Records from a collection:
+ + + + +

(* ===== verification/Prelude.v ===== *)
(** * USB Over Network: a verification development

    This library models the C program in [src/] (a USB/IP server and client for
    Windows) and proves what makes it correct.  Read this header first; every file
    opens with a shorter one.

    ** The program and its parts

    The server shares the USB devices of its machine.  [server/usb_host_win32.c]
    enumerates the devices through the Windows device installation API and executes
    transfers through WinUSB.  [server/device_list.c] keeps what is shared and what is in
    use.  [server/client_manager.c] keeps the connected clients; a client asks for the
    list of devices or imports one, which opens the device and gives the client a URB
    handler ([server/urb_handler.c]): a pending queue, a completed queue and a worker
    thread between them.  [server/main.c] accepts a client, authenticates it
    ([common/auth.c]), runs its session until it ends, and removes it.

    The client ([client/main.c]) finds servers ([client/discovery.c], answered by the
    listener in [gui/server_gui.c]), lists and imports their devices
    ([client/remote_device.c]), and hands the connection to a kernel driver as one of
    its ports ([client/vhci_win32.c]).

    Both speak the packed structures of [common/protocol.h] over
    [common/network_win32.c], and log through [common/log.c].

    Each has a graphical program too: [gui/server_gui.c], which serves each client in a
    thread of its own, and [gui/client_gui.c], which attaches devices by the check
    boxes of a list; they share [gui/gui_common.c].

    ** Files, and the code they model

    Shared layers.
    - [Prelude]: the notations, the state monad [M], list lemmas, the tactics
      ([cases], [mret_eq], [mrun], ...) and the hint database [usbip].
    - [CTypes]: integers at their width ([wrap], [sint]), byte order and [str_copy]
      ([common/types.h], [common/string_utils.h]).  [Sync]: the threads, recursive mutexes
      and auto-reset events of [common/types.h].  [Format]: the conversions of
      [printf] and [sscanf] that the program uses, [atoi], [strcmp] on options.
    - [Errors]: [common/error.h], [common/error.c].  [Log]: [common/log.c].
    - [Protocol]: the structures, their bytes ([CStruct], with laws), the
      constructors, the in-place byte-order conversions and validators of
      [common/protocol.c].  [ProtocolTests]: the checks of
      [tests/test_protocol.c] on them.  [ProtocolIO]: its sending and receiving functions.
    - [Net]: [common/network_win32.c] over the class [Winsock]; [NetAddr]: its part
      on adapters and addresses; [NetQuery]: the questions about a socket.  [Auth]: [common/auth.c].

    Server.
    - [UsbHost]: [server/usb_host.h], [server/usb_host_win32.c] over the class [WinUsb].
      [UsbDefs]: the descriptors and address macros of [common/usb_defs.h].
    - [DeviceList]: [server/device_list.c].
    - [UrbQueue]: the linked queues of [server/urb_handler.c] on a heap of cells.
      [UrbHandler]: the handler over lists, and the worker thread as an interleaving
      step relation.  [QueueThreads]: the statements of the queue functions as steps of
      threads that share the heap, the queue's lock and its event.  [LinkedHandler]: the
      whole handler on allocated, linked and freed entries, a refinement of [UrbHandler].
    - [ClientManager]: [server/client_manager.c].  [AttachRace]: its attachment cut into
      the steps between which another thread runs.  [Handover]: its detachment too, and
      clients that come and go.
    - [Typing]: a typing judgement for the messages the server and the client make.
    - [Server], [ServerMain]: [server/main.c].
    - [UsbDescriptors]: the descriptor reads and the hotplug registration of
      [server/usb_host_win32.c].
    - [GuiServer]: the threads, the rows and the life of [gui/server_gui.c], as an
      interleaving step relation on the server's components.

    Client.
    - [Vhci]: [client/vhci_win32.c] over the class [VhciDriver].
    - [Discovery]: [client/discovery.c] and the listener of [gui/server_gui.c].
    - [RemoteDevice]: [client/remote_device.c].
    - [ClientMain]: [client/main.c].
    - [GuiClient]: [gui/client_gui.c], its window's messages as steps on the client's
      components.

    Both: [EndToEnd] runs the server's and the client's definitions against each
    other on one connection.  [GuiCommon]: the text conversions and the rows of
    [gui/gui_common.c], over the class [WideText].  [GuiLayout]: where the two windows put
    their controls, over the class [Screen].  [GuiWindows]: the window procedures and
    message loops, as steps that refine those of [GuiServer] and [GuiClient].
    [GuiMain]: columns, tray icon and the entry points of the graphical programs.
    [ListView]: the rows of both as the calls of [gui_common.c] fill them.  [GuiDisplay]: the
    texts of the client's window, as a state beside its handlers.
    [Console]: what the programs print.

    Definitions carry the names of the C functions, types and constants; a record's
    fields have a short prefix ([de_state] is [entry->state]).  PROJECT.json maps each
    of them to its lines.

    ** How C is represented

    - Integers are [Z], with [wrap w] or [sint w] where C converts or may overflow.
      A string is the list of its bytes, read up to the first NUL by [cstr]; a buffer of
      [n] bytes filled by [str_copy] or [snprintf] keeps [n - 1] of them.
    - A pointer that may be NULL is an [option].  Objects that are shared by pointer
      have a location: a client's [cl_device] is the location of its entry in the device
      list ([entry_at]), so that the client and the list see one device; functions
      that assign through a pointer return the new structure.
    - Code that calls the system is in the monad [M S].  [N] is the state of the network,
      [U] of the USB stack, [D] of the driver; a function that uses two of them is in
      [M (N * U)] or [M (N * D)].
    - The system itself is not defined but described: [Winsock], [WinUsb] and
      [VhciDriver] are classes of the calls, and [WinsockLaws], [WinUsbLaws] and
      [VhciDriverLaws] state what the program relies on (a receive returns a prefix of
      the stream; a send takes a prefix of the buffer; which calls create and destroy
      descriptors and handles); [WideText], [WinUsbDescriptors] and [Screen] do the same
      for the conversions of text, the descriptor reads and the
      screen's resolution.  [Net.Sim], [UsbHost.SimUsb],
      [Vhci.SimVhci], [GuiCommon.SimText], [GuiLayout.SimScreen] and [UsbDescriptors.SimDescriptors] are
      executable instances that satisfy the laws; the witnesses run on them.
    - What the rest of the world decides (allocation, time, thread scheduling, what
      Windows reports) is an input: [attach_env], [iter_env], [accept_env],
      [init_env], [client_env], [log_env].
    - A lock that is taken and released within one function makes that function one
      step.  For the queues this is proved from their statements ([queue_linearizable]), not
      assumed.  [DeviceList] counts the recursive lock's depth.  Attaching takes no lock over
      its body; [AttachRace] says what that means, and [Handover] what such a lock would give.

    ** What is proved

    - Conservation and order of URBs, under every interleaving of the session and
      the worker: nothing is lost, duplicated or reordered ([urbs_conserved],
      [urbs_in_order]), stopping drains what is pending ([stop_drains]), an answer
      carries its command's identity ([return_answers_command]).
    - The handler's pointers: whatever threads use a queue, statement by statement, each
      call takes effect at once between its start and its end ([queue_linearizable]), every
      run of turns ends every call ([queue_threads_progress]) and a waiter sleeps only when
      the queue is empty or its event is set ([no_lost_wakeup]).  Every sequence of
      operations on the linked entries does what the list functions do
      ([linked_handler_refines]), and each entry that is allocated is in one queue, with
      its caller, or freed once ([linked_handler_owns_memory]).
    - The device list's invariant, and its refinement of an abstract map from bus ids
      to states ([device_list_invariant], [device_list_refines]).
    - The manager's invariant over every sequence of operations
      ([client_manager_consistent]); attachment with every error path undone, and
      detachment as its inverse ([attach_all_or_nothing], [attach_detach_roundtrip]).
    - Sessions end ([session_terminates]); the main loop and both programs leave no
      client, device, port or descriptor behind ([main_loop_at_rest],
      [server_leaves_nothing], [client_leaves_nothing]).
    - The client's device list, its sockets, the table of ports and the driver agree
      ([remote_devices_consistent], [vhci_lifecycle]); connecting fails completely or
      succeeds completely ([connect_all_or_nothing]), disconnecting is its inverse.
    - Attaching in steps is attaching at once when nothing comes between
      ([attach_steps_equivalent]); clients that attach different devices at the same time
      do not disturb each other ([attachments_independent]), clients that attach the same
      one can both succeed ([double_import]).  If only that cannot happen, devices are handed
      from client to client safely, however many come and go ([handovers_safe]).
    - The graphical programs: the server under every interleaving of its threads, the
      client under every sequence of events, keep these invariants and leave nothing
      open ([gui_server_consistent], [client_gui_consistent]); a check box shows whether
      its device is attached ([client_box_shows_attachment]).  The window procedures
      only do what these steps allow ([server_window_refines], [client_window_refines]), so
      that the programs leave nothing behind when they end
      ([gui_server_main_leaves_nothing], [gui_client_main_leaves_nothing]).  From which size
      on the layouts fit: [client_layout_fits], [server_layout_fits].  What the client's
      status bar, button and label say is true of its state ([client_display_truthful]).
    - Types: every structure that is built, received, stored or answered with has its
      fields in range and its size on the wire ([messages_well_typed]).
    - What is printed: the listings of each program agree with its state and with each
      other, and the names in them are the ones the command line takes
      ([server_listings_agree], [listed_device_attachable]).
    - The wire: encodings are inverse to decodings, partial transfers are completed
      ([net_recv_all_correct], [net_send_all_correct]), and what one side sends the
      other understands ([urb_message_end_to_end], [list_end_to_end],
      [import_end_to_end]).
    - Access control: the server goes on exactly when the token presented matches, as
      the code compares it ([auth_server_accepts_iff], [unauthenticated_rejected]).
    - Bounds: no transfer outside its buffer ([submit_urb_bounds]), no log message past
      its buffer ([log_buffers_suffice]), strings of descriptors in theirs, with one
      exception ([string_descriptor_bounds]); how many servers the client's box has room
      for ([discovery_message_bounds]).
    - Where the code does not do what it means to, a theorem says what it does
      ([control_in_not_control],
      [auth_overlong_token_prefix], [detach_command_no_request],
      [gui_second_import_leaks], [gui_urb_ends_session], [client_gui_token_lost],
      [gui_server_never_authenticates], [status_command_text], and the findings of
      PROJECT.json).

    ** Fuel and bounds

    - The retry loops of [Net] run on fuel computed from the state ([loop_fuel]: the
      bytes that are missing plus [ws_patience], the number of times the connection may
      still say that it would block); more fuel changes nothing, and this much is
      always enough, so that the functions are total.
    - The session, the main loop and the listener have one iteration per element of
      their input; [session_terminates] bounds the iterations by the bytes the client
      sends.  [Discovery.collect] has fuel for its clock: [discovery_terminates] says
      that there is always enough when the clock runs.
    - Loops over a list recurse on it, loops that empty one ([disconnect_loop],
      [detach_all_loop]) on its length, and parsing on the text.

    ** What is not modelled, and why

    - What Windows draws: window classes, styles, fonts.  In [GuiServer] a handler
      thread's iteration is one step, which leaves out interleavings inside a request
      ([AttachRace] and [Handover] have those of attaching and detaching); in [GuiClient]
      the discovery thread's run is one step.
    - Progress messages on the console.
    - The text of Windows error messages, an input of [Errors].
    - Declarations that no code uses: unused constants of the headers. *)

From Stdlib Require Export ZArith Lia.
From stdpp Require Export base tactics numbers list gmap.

+ + + + +

[Task]:
What is needed is an exact copy of the entries from their first line down to the line with "The server shares", that line included, and nothing beyond it.

[Written reply]:
(* ===== verification/Prelude.v ===== *)
(** * USB Over Network: a verification development

    This library models the C program in [src/] (a USB/IP server and client for
    Windows) and proves what makes it correct.  Read this header first; every file
    opens with a shorter one.

    ** The program and its parts

    The server shares the USB devices of its machine.  [server/usb_host_win32.c]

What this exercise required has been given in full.